[[ Entries supplied open ]]

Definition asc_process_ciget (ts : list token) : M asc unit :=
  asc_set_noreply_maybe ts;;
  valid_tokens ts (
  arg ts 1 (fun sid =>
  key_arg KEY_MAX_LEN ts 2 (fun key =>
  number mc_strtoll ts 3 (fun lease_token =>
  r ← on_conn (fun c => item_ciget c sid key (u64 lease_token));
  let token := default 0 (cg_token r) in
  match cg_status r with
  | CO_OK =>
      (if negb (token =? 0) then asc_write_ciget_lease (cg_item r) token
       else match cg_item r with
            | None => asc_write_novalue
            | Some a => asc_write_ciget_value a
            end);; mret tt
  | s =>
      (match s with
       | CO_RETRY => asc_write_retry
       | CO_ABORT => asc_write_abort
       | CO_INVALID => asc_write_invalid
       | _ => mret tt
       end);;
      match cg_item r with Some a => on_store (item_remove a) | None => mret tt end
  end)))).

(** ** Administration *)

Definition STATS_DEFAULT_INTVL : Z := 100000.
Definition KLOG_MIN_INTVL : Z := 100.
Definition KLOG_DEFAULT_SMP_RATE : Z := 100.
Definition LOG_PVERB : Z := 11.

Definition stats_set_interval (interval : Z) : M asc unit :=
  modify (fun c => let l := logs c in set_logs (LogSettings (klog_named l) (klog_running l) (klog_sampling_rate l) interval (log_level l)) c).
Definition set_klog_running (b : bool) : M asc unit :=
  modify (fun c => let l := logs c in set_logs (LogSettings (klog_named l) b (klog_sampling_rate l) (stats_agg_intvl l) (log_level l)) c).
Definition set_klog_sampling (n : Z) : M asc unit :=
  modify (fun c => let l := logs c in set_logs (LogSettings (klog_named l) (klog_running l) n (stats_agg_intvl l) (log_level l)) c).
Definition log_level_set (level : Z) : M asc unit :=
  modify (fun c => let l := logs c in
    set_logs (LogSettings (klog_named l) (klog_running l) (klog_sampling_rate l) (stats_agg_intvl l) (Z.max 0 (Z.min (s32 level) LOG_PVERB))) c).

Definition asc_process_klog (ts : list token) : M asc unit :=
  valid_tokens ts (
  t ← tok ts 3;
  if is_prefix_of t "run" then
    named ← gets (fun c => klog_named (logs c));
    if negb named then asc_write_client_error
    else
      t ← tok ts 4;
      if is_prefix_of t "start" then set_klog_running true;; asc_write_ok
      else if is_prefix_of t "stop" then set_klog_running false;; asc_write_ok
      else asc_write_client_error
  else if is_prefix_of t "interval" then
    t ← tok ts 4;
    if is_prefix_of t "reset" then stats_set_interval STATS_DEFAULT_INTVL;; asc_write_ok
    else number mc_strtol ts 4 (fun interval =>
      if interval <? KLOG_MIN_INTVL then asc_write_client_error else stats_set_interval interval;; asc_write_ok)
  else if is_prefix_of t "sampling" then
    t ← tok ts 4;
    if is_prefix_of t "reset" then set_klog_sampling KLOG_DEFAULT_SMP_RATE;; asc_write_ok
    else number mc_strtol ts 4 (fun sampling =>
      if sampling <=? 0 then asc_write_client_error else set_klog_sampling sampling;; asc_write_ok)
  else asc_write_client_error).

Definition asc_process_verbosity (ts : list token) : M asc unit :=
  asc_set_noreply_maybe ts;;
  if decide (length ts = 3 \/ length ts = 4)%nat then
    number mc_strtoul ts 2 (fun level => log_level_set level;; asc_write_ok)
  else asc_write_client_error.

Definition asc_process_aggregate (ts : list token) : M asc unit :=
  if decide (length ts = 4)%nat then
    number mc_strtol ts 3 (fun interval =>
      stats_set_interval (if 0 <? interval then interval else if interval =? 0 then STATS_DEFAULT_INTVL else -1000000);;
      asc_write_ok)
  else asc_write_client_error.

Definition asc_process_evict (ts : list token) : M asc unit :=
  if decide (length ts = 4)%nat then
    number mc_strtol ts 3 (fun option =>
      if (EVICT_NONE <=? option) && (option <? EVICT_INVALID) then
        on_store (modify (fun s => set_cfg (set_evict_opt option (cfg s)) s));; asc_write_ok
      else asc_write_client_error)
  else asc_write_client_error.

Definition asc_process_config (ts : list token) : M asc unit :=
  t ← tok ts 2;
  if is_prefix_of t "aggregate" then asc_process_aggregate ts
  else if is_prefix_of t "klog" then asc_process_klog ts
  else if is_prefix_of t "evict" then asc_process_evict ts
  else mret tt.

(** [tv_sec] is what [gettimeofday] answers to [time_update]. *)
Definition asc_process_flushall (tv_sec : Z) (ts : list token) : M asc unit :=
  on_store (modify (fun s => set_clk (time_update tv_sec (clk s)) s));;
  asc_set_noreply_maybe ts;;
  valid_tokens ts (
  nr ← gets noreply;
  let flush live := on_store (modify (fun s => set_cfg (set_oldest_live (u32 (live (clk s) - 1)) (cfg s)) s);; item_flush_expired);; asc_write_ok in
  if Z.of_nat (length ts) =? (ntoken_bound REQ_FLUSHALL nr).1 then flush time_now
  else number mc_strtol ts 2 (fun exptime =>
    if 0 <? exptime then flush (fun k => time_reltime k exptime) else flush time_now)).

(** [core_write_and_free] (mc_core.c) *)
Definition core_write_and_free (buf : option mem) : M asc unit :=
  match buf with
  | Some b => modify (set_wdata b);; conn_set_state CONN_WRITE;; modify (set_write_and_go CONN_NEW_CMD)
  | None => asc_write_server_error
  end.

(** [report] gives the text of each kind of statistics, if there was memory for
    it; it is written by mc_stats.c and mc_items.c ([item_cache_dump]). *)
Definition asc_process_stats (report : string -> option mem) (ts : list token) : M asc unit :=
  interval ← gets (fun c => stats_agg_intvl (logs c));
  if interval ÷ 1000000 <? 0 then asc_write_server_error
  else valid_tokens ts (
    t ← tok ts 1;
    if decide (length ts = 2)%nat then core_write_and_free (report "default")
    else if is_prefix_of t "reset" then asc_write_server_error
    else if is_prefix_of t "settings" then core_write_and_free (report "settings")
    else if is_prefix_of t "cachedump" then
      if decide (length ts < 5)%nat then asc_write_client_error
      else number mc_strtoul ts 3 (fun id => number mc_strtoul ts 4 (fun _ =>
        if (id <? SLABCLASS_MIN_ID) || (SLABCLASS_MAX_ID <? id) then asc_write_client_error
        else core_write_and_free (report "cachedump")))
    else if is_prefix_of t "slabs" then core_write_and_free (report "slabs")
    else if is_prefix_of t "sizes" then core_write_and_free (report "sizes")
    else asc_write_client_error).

[[ Entries supplied closed ]]

:: Activity ::
When the entries above show the word "cachedump" in a line, copy that line out.

:: The answer ::
    else if is_prefix_of t "cachedump" then
        else core_write_and_free (report "cachedump")))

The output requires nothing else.